(Stored data)
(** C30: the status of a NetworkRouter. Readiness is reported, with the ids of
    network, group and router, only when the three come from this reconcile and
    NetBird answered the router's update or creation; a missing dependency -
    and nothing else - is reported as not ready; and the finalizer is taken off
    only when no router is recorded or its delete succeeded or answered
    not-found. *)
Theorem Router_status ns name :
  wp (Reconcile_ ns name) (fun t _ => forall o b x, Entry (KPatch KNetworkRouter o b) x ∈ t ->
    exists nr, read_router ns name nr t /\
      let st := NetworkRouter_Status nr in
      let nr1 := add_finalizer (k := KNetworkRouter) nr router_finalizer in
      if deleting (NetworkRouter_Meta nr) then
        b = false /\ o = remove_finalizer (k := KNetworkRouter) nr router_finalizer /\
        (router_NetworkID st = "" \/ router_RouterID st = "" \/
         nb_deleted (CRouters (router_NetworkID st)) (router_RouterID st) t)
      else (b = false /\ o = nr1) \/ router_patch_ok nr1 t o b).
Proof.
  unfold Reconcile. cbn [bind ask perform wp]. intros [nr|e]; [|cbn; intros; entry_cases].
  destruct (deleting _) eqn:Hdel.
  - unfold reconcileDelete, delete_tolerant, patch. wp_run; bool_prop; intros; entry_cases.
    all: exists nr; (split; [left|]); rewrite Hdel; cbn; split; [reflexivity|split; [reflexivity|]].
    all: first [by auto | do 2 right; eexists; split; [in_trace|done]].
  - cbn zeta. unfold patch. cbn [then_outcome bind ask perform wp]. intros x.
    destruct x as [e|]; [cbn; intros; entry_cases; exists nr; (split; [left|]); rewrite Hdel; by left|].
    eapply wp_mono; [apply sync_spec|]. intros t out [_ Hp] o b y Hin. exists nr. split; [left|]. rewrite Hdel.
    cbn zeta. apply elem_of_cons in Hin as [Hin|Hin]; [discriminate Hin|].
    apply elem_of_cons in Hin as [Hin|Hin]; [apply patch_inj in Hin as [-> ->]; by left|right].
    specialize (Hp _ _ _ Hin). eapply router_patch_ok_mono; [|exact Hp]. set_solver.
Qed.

EXERCISE DIRECTIONS
Full transcription, please: every entry, exactly as written.

OUTPUT BELOW
(** C30: the status of a NetworkRouter. Readiness is reported, with the ids of
    network, group and router, only when the three come from this reconcile and
    NetBird answered the router's update or creation; a missing dependency -
    and nothing else - is reported as not ready; and the finalizer is taken off
    only when no router is recorded or its delete succeeded or answered
    not-found. *)
Theorem Router_status ns name :
  wp (Reconcile_ ns name) (fun t _ => forall o b x, Entry (KPatch KNetworkRouter o b) x ∈ t ->
    exists nr, read_router ns name nr t /\
      let st := NetworkRouter_Status nr in
      let nr1 := add_finalizer (k := KNetworkRouter) nr router_finalizer in
      if deleting (NetworkRouter_Meta nr) then
        b = false /\ o = remove_finalizer (k := KNetworkRouter) nr router_finalizer /\
        (router_NetworkID st = "" \/ router_RouterID st = "" \/
         nb_deleted (CRouters (router_NetworkID st)) (router_RouterID st) t)
      else (b = false /\ o = nr1) \/ router_patch_ok nr1 t o b).
Proof.
  unfold Reconcile. cbn [bind ask perform wp]. intros [nr|e]; [|cbn; intros; entry_cases].
  destruct (deleting _) eqn:Hdel.
  - unfold reconcileDelete, delete_tolerant, patch. wp_run; bool_prop; intros; entry_cases.
    all: exists nr; (split; [left|]); rewrite Hdel; cbn; split; [reflexivity|split; [reflexivity|]].
    all: first [by auto | do 2 right; eexists; split; [in_trace|done]].
  - cbn zeta. unfold patch. cbn [then_outcome bind ask perform wp]. intros x.
    destruct x as [e|]; [cbn; intros; entry_cases; exists nr; (split; [left|]); rewrite Hdel; by left|].
    eapply wp_mono; [apply sync_spec|]. intros t out [_ Hp] o b y Hin. exists nr. split; [left|]. rewrite Hdel.
    cbn zeta. apply elem_of_cons in Hin as [Hin|Hin]; [discriminate Hin|].
    apply elem_of_cons in Hin as [Hin|Hin]; [apply patch_inj in Hin as [-> ->]; by left|right].
    specialize (Hp _ _ _ Hin). eapply router_patch_ok_mono; [|exact Hp]. set_solver.
Qed.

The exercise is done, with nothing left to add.